THE debate over plastic pitches is a long-running one and it has come to the fore again after Jamie Murphy was injured at Rugby Park on Sunday.

Firstly, I hope Jamie isn’t as badly hurt as first feared and he is back playing as quickly as possible because he could be a key part of Steven Gerrard’s plans this season.

Steven and James Tavernier were fairly outspoken after the game. If Rangers hadn’t won, I am not sure Steven or anyone else would have come out and said as much about the pitch because it looks like sour grapes if you have lost.

But he clearly had a point to make and I know there are a lot of conflicting views over the use of artificial surfaces, especially in the Premiership.

The surface was already down when I joined Kilmarnock and it was something that I had to accept really. It was spoken about in the boardroom but I knew it was going to be too much of an expense to rip it up and put grass back down. That wasn’t going to happen.

I think the park has weathered a bit and it has been used quite a lot since it has been down. I am sure it is in its last year and it needs to be re-laid at the end of the season.

Whether they put another one down or they go back to grass, I don’t know. That will be down to the board to decide.

If I had still been Kilmarnock manager, when the expiry date, if you like, runs out for that pitch I would have been angling for the club to go back to grass.

I can understand why Kilmarnock went down that route and it is the same for Hamilton Accies and Livingston. It is a cost-cutting exercise.

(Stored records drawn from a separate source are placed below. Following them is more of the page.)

Lemma moved_ext d d' g g' : moved d g g' -> (forall r, valid_ref r -> d r = d' r) -> moved d' g g'.
Proof. intros [H1 H2] H. split; [done|]. intros r Hr. by rewrite H2, H. Qed.

Lemma names_self k r : kref k = Some r -> names r k = 1.
Proof. intros H. unfold names. by rewrite decide_True. Qed.

Lemma names_other k r r' : kref k = Some r -> r <> r' -> names r' k = 0.
Proof. intros H Hr. unfold names. rewrite decide_False; [done|]. congruence. Qed.

Lemma names_none k r : kref k = None -> names r k = 0.
Proof. intros H. unfold names. by rewrite decide_False by (by rewrite H). Qed.

(** Directory handles and sockets are not counted here. *)
Lemma moved_side k g ds n : gwf g -> kref k = None -> moved (fun r => - names r k) g (mkG (pipes g) (files g) ds n).
Proof. intros H Hk. split; [done|]. intros r _. rewrite names_none by done. cbn. destruct r; cbn; lia. Qed.

(** ** Pipes *)

Lemma pipe_at_insert (p : Pool) i q j :
  0 <= i < Z.of_nat (length p) -> 0 <= j -> pipe_at (<[Z.to_nat i := q]> p) j = if decide (j = i) then q else pipe_at p j.
Proof.
  intros Hi Hj. unfold pipe_at. destruct (decide (j = i)) as [->|Hne].
  - rewrite list_lookup_insert_eq by lia. done.
  - by rewrite list_lookup_insert_ne by lia.
Qed.

(** Replacing pipe [i] by one with other counts. *)
Lemma moved_pipe g i q :
  gwf g -> 0 <= i < MAX_PIPES -> 0 <= readers q -> 0 <= writers q ->
  moved (fun r => if decide (r = RRead i) then readers q - rc g r
                  else if decide (r = RWrite i) then writers q - rc g r else 0)
        g (mkG (<[Z.to_nat i := q]> (pipes g)) (files g) (dirs g) (net g)).
Proof.
  intros (Hp & Hf & Hr) Hi Hq1 Hq2.
  assert (forall r, valid_ref r \/ 0 <= match r with RRead j | RWrite j => j | RFile _ => 0 end ->
    rc (mkG (<[Z.to_nat i := q]> (pipes g)) (files g) (dirs g) (net g)) r =
    rc g r + (if decide (r = RRead i) then readers q - rc g r
              else if decide (r = RWrite i) then writers q - rc g r else 0)) as H.
  { intros [j|j|h] Hj; cbn; try (rewrite pipe_at_insert; [|lia|destruct Hj as [Hj|Hj]; cbn in Hj; lia]);
      repeat case_decide; simplify_eq; lia. }
  split; [|intros r Hv; apply H; by left]. split; [cbn; by rewrite length_insert|]. split; [done|].
  assert (forall j, 0 <= readers (pipe_at (<[Z.to_nat i := q]> (pipes g)) j) /\
                    0 <= writers (pipe_at (<[Z.to_nat i := q]> (pipes g)) j)) as Hall.
  { intros j. unfold pipe_at. destruct (decide (Z.to_nat j = Z.to_nat i)) as [->|Hne].
    - rewrite list_lookup_insert_eq by lia. done.
    - rewrite list_lookup_insert_ne by done. split; [apply (Hr (RRead j))|apply (Hr (RWrite j))]. }
  intros [j|j|h]; [apply Hall|apply Hall|apply (Hr (RFile h))].
Qed.

Lemma pool_lookup g i : gwf g -> 0 <= i < MAX_PIPES -> pipes g !! Z.to_nat i = Some (pipe_at (pipes g) i).
Proof.
  intros (Hp & _) Hi. unfold pipe_at. destruct (lookup_lt_is_Some_2 (pipes g) (Z.to_nat i)) as [p E]; [lia|]. by rewrite E.
Qed.

(** An operation on pipe [i] that changes its counts by [dr] and [dw]. *)
Lemma on_pipe_moves g i (f : KernelPipe -> KernelPipe * ()) dr dw :
  gwf g -> 0 <= i < MAX_PIPES ->
  let p := pipe_at (pipes g) i in
  readers (f p).1 = readers p + dr -> writers (f p).1 = writers p + dw -> 0 <= readers p + dr -> 0 <= writers p + dw ->
  match on_pipes (fun p => on_pipe p i f) g with
  | Val (g', _) => moved (fun r => if decide (r = RRead i) then dr else if decide (r = RWrite i) then dw else 0) g g'
  | _ => False
  end.
Proof.
  intros Hg Hi p Hr Hw H1 H2. unfold on_pipes, on_pipe. rewrite (pool_lookup g i Hg Hi). cbn [mbind option_bind].
  fold p. destruct (f p) as [q u]. cbn in *. rewrite <- Hr in H1. rewrite <- Hw in H2.
  eapply moved_ext; [by apply moved_pipe|]. intros r _. cbn.
  destruct (decide (r = RRead i)) as [->|]; [cbn; fold p; lia|]. destruct (decide (r = RWrite i)) as [->|]; [cbn; fold p; lia|done].
Qed.

(** ** Files *)

Lemma moved_file g (v : Vfs W) w i e :
  gwf g -> 0 <= i < Z.of_nat MAX_OPEN_FILES -> 0 <= FileEntry.refcount e ->
  file_table v = <[Z.to_nat i := e]> (file_table (vfs (files g))) ->
  moved (fun r => if decide (r = RFile i) then FileEntry.refcount e - rc g r else 0)
        g (mkG (pipes g) (mkSt v w) (dirs g) (net g)).
Proof.
  intros (Hp & Hf & Hr) Hi He Ht.
  assert (forall h, FileEntry.refcount (entry v h) =
    if decide (Z.to_nat h = Z.to_nat i) then FileEntry.refcount e else FileEntry.refcount (entry (vfs (files g)) h)) as H.
  { intros h. unfold entry. rewrite Ht. destruct (decide _) as [->|]; [by rewrite list_lookup_insert_eq by lia|].
    by rewrite list_lookup_insert_ne. }
  split.
  - split; [done|]. split; [cbn; by rewrite Ht, length_insert|]. intros [j|j|h]; [apply (Hr (RRead j))|apply (Hr (RWrite j))|].
    cbn. rewrite H. destruct (decide _); [done|apply (Hr (RFile h))].
  - intros [j|j|h] Hv; cbn; try (rewrite decide_False by congruence; lia). rewrite H.
    destruct (decide (h = i)) as [->|Hne]; [rewrite !decide_True by done; lia|].
    cbn in Hv. rewrite !decide_False by (congruence || lia). lia.
Qed.

Lemma moved_same_table g (s : St W) :
  gwf g -> file_table (vfs s) = file_table (vfs (files g)) -> moved (fun _ => 0) g (mkG (pipes g) s (dirs g) (net g)).
Proof.
  intros (Hp & Hf & Hr) Ht.
  assert (forall r, rc (mkG (pipes g) s (dirs g) (net g)) r = rc g r) as H by (intros [j|j|h]; cbn; unfold entry; by rewrite ?Ht).
  split; [|intros r _; rewrite H; lia]. split; [done|]. split; [cbn; by rewrite Ht|]. intros r. by rewrite H.
Qed.

Lemma close_handle_table (s : St W) h :
  0 < FileEntry.refcount (entry (vfs s) h) -> 0 <= h < Z.of_nat MAX_OPEN_FILES ->
  match close_handle h s with
  | Val (s', _) => file_table (vfs s') = <[Z.to_nat h := FileEntry.set_refcount (entry (vfs s) h)
                     (FileEntry.refcount (entry (vfs s) h) - 1)]> (file_table (vfs s))
  | _ => True
  end.
Proof.
  intros Hrc Hh. set (P := fun v : Vfs W => file_table v = <[Z.to_nat h := FileEntry.set_refcount (entry (vfs s) h)
    (FileEntry.refcount (entry (vfs s) h) - 1)]> (file_table (vfs s))).
  assert (live (vfs s) h = true) as Hl.
  { unfold live, in_table. rewrite (proj2 (Z.leb_le _ _)), (proj2 (Z.ltb_lt h _)), (proj2 (Z.eqb_neq _ 0)) by lia. done. }
  unfold close_handle, self. rewrite (run_bind _ _ s s (vfs s)) by done. rewrite Hl. cbn [negb].
  unfold update at 1. rewrite (run_bind _ _ s (mkSt (set_entry (vfs s) (Z.to_nat h) (FileEntry.set_refcount (entry (vfs s) h)
    (FileEntry.refcount (entry (vfs s) h) - 1))) (world s)) ()) by done.
  destruct (negb _); [done|]. unfold update. rewrite (run_bind _ _ _ _ ()) by done.
  destruct (_ =? RAM_SENTINEL); [done|].
  match goal with |- match ?m ?s1 with _ => _ end => assert (keeps True (fun s => P (vfs s)) m) as Hk; [|by apply (Hk s1)] end.
  apply keeps_bind; [apply (look_mount_fs P)|]. intros fs. apply (look_call P).
Qed.

(** Closing drops one reference of the object. *)
Lemma release_effect k :
  effect (release net_close k) (fun g => forall r, kref k = Some r -> valid_ref r /\ 0 < rc g r) (fun r => - names r k).
Proof.
  intros g Hg Hpre.
  destruct k as [|h|i|i| |h n|h]; cbn [release kref] in *;
    try (destruct g; by apply (moved_side _ (mkG _ _ _ _))).
  - destruct (Hpre _ eq_refl) as [Hv Hrc]. cbn in Hv, Hrc. unfold on_files, zoom.
    pose proof (close_handle_table (files g) h Hrc Hv) as Ht. destruct (close_handle h (files g)) as [[[v w] u]| |]; [|done|done].
    set (e := FileEntry.set_refcount _ _) in Ht. assert (0 <= FileEntry.refcount e) as He by (cbn; lia).
    eapply moved_ext; [exact (moved_file g v w h e Hg Hv He Ht)|].
    intros r _. cbn beta. case_decide as Hne; [subst r; rewrite (names_self _ (RFile h)) by done; unfold e; cbn; lia|].
    rewrite (names_other _ (RFile h)) by (done || congruence). done.
  - destruct (Hpre _ eq_refl) as [Hv Hrc]. cbn in Hv, Hrc.
    pose proof (on_pipe_moves g i (fun p => ((if 0 <? readers p then mk (buffer p) (readers p - 1) (writers p) else p), ())) (-1) 0 Hg Hv) as H.
    cbn in H. rewrite (proj2 (Z.ltb_lt _ _) Hrc) in H. pose proof (proj2 (proj2 Hg) (RWrite i)) as Hw. cbn in Hw.
    specialize (H ltac:(cbn; lia) ltac:(cbn; lia) ltac:(lia) ltac:(lia)). unfold close_reader.
    destruct (on_pipes _ g) as [[g' u]| |]; [|done|done]. eapply moved_ext; [exact H|]. intros r _. cbn.
    case_decide as Hne; [subst r; by rewrite (names_self _ (RRead i))|].
    rewrite (names_other _ (RRead i)) by (done || congruence). by case_decide.
  - destruct (Hpre _ eq_refl) as [Hv Hrc]. cbn in Hv, Hrc.
    pose proof (on_pipe_moves g i (fun p => ((if 0 <? writers p then mk (buffer p) (readers p) (writers p - 1) else p), ())) 0 (-1) Hg Hv) as H.
    cbn in H. rewrite (proj2 (Z.ltb_lt _ _) Hrc) in H. pose proof (proj2 (proj2 Hg) (RRead i)) as Hw. cbn in Hw.
    specialize (H ltac:(cbn; lia) ltac:(cbn; lia) ltac:(lia) ltac:(lia)). unfold close_writer.
    destruct (on_pipes _ g) as [[g' u]| |]; [|done|done]. eapply moved_ext; [exact H|]. intros r _. cbn.
    case_decide; [subst r; by rewrite (names_other _ (RWrite i))|].
    case_decide; [subst r; by rewrite (names_self _ (RWrite i))|]. rewrite (names_other _ (RWrite i)) by (done || congruence). done.
Qed.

If you look at Accies’ new pitch that has just been put down, it looks brilliant. Obviously I have not played on it though.

Killie were training up at the Science Park in Glasgow and it was costing them fortunes every week just to rent the facility. So I could see why they thought they would be better off training at Rugby Park and they can use it for the kids as well.

If you look at Project Brave, clubs are being asked to put in so much money to get Category 5 and one of the requirements is a pitch for kids that can be used in all weather. That is an argument for synthetic surfaces.

The important thing is a watering system and that is something Kilmarnock don’t have. At Hamilton, they are able to water it to make the ball move faster across it because it is not as sticky.

When you have got a plastic pitch, it needs to be brushed so many times and it needs to be looked after. When you have the first team on it in the morning and the youths on it at night, it is getting used pretty much all the time and it might not get brushed as much as it should be.

I am not talking about any pitch in particular, it is just a general point about how these surfaces need to be maintained if you are to stop them deteriorating.

Hamilton were voted to have had the worst park in the Premiership last season and you have players like Steven MacLean that can’t play in certain fixtures because of the surfaces. You knew he wouldn’t play against us at Killie because of the injuries he had suffered earlier in his career. For any club, that is something you have to weigh up.

When you open up the debate to injuries, it is not causing Kilmarnock many problems. I don’t think they have had that many injuries over the last couple of seasons.

But I certainly echo what has been said and there is no doubt that players would much rather be training and playing on grass.

I did have an issue convincing some of the players that it was OK to train and play on and this has been a talking point for years.

Martyn Waghorn got injured there a couple of years ago and Mark Warburton had quite a lot to say about the pitch. He got shot down for bringing up the pitch.

But I think if you ask any professional football player what they would rather play on, I think 99 per cent of them would say grass. Elite players want grass pitches.

When we were recruiting players, we maybe missed out on two or three because they couldn’t play on the pitch. That is part and parcel, you are always going to miss out on players for different reasons.

With some of the players, I had to convince them to play on it and I tried to train on grass if we were on grass in the next game. When we were at home, we trained on it.

I felt the general consensus was that the boys didn’t really want to train on it and most players will want to be on grass all the time.

A few years ago, the Rugby Park pitch was amazing, a great surface, and everyone loved playing on it but to put the plastic down must have got hundreds of thousands of pounds. It was an investment, so fair play to Kilmarnock for that.

But they were putting money out to try and save money. Also, there is an advantage to Killie if they are playing teams that don’t really want to be on that pitch.

It hasn’t really been an issue since Steve Clarke came in when you look at the way they play football and the results they have got. Yes, it is not ideal but I don’t think it is the end of the world.

It is only the clubs that can change the SPFL rules and while these pitches are permitted in the Premiership you will have boards that will put them down.

If clubs have spent a lot of money to install them, you can’t say ‘it is grass next season or you are chucked out of the league’. You need a bit of common sense. But, in the long-term, I think it would be better if it was all grass.

Through time, we should move back to grass because it is better for the game and I don’t think you will get many people in Scottish football that would argue against that.